Temperature-Sensitive Mutant of Escherichia coli K-12 with an Impaired d -Alanine: d -Alanine Ligase

Abstract

The temperature-sensitive Escherichia coli mutant strain ST-640 lyses at the restrictive temperature except when an osmotic stabilizer or a high concentration of d -alanine is present. The presence of dl -alanyl- dl -alanine does not prevent lysis. The rate of murein synthesis, followed in a wall medium, is decreased at both 30 and 42 C. d -Alanyl- d -alanine and uridine diphosphate- N -acetyl-muramyl (UDP-MurNAc)-pentapeptide are synthesized in decreased amounts, accompanied by accumulation of UDP-MurNAc-tripeptide at 42 C but not at 30 C. Uridine nucleotide precursors leak into the medium, especially out of the mutant cells.
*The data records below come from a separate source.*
Definition apply_published_with_inventories (a : EffectiveActivation) (identity : string)
    (revision : N) (o : Observation) : applying SelectionOutcome :=
  let b := ob_branch o in
  let k := (b, identity) in
  let* s := get_selection in
  let known := match seen_results s !! k with Some _ => true | None => false end in
  if negb known && limit_reached s b then ret Updated
  else if negb (accepts_update s b identity revision (ob_version o)) then ret Updated
  else if negb known && (MAX_SEEN_RESULTS_PER_BRANCH <=? identity_count s b) then
    do* modify_selection (mark_identity_limit b); ret Updated
  else
    let previous := seen_results s !! k in
    do* modify_selection (on_seen (<[k := record_update o revision previous]>));
    apply_recorded a k previous o.
End selection.

(** ** Without inventories

    The captures of [apply] and [apply_published] find nothing and cannot fail;
    [None] is a panic. *)
Section without_inventories.
Context `{SerdeNumber, UnicodeData, JsonDeserializer, !CandidateDigest}.

Definition no_inventories : SE unit Empty_set (option CurrentInventories) := ret None.

Definition run_alone {A} (m : applying (W:=unit) (E:=Empty_set) A) (s : SelectionState) :
    option (A * SelectionState) :=
  match m {| selection := s; host := tt |} with
  | (Ok x, w) => Some (x, selection w)
  | (Err _, _) => None
  end.

Definition apply (a : EffectiveActivation) (o : Observation) (s : SelectionState) :
    option (SelectionOutcome * SelectionState) :=
  run_alone (apply_with_inventories no_inventories a o) s.
Lemma correct_message_ids i f l :
  (∀ m, sm_id m = i → sm_id (f m) = i) → sm_id <$> correct_message i f l = sm_id <$> l.
Proof.
  intros Hf. induction l as [|m l IH]; [done|]. simpl.
  destruct (String.eqb_spec (sm_id m) i) as [He|]; csimpl; [by rewrite (Hf m He), He|by rewrite IH].
Qed.

Lemma wf_wf_except X s : wf a s → wf_except a X s.
Proof. intros [K1 K2 K3 K4 K5]. split; try done. intros b i Hi. right. by destruct (K3 b i Hi). Qed.

Lemma wf_membership_out k m s : k.2 ∉ ids s k.1 → wf a s → wf a (set_membership k m s).
Proof. apply wf_set_membership. Qed.

Lemma wf_membership_selected k s : terminal_record s k → wf a s → wf a (set_membership k MSelected s).
Proof. intros Ht Hw. by apply wf_set_selected, wf_wf_except. Qed.

Lemma triple_unless_settled {A} (P : World (W:=W) → Prop) m (x y : applying (W:=W) (E:=E) A) Q :
  triple P y Q → triple P x Q →
  triple P (match m with MHistorical | MRetired | MRemoved => y | _ => x end) Q.
Proof. by destruct m. Qed.

Lemma existsb_ids i (l : list SelectedMessage) :
  existsb (λ m, String.eqb (sm_id m) i) l = false → i ∉ sm_id <$> l.
Proof.
  induction l as [|m l IH]; simpl; [intros _; apply not_elem_of_nil|].
  intros [Hm%String.eqb_neq Hl]%orb_false_iff. rewrite elem_of_cons. intros [->|Hi]; [done|].
  by apply IH.
Qed.

Lemma triple_correct_window (P Q : SelectionState → Prop) b i f :
  (∀ s, P s → Q (branch_update b (λ br, set_results (correct_message i f (results br)) br) s)) →
  triple (on_selection P) (correct_window (W:=W) (E:=E) b i f) (λ _, on_selection Q).
Proof.
  intros Hf w x w' Hw. unfold correct_window, bind, get_selection.
  destruct (existsb _ _); [|done]. intros [= <- <-]. by apply Hf.
Qed.

Lemma apply_correction_triple k previous o :
  ob_branch o = k.1 → (∀ m, observation_message o = Some m → m_id m = k.2) →
  triple (on_selection (λ s, wf a s ∧ terminal_record s k)) (apply_correction capture a k previous o)
         (λ _, on_selection (wf a)).
Proof.
  intros Hb Hm. unfold apply_correction. rewrite Hb.
  apply triple_unless_settled; [apply triple_ret; intros s Hs; apply Hs|].
  eapply triple_bind; [apply triple_get|]. intros s0.
  eapply triple_bind with (R := λ _, on_selection (corrected k (window s0 k.1))).
  { apply triple_modify. intros s [-> [Hw Ht]].
    apply (corrected_view k _ s0); [by apply entry_same_view|done]. }
  intros _. eapply triple_bind; [apply correction_matches_triple|]. intros matching.
  destruct (negb matching).
  { eapply triple_bind with (R := λ _, on_selection (λ s, wf a s ∧ k.2 ∉ ids s k.1)).
    { apply triple_modify. intros s (Hw & _ & _). split; [by apply wf_discard|apply discard_ids]. }
    intros _. eapply triple_bind with (R := λ _, on_selection (wf a)).
    { apply triple_recorded. intros s [Hw Hk]. by apply wf_membership_out. }
    intros _. by apply triple_ret. }
  destruct (bool_decide _ && _) eqn:Es.
  { apply andb_true_iff in Es as [_ Hs%negb_true_iff].
    eapply triple_bind with (R := λ _, on_selection (wf a)).
    { apply triple_recorded. intros s (Hw & _ & Hl). apply wf_membership_out; [|done].
      unfold ids. rewrite Hl. by apply existsb_ids. }
    intros _. eapply triple_bind with (R := λ _, on_selection (wf a)).
    { apply triple_modify. intros s. apply wf_view. by apply entry_same_view. }
    intros _. by apply triple_ret. }
  destruct (negb _ || _).
  { eapply triple_bind with (R := λ _, on_selection (λ s, wf a s ∧ window s k.1 = [])).
    { apply triple_modify. intros s (Hw & _ & _). split; [by apply wf_retire_window|].
      by rewrite retire_window_window, decide_True. }
    intros _. eapply triple_bind with (R := λ _, on_selection (λ s, wf a s ∧ window s k.1 = [])).
    { apply triple_modify. intros s [Hw Hl].
      pose proof (entry_same_view k.1 (set_coverage false) s (λ _, eq_refl)) as Hv.
      split; [by eapply wf_view|]. by rewrite (proj1 Hv). }
    intros _. eapply triple_bind with (R := λ _, on_selection (wf a)).
    { apply triple_recorded. intros s [Hw Hl]. apply wf_membership_out; [|done].
      unfold ids. rewrite Hl. apply not_elem_of_nil. }
    intros _. by apply triple_ret. }
  eapply triple_bind; [apply triple_panic|]. intros m.
  eapply triple_bind with (R := λ _, on_selection (λ s, wf a s ∧ terminal_record s k)).
  { apply triple_correct_window. intros s ((Hw & Ht & _) & Ho). split; [|done].
    apply wf_rewrite_window; [|done]. intros br. apply correct_message_ids.
    intros x _. by apply Hm. }
  intros _. eapply triple_bind with (R := λ _, on_selection (wf a)).
  { apply triple_recorded. intros s [Hw Ht]. by apply wf_membership_selected. }
  intros _. by apply triple_ret.
Qed.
This leakage is prevented when NaCl is present. The d -alanine: d -alanine ligase (ADP) (EC 6.3.2.4) of the mutant strain, assayed in crude extracts, is temperature sensitive. The impaired ligase is relatively resistant to d -cycloserine and other inhibitors of the enzyme. Combined genetic and enzymatic results show that the low ligase activity is due to a mutation in the ddl gene, the structural gene for d -alanine: d -alanine ligase.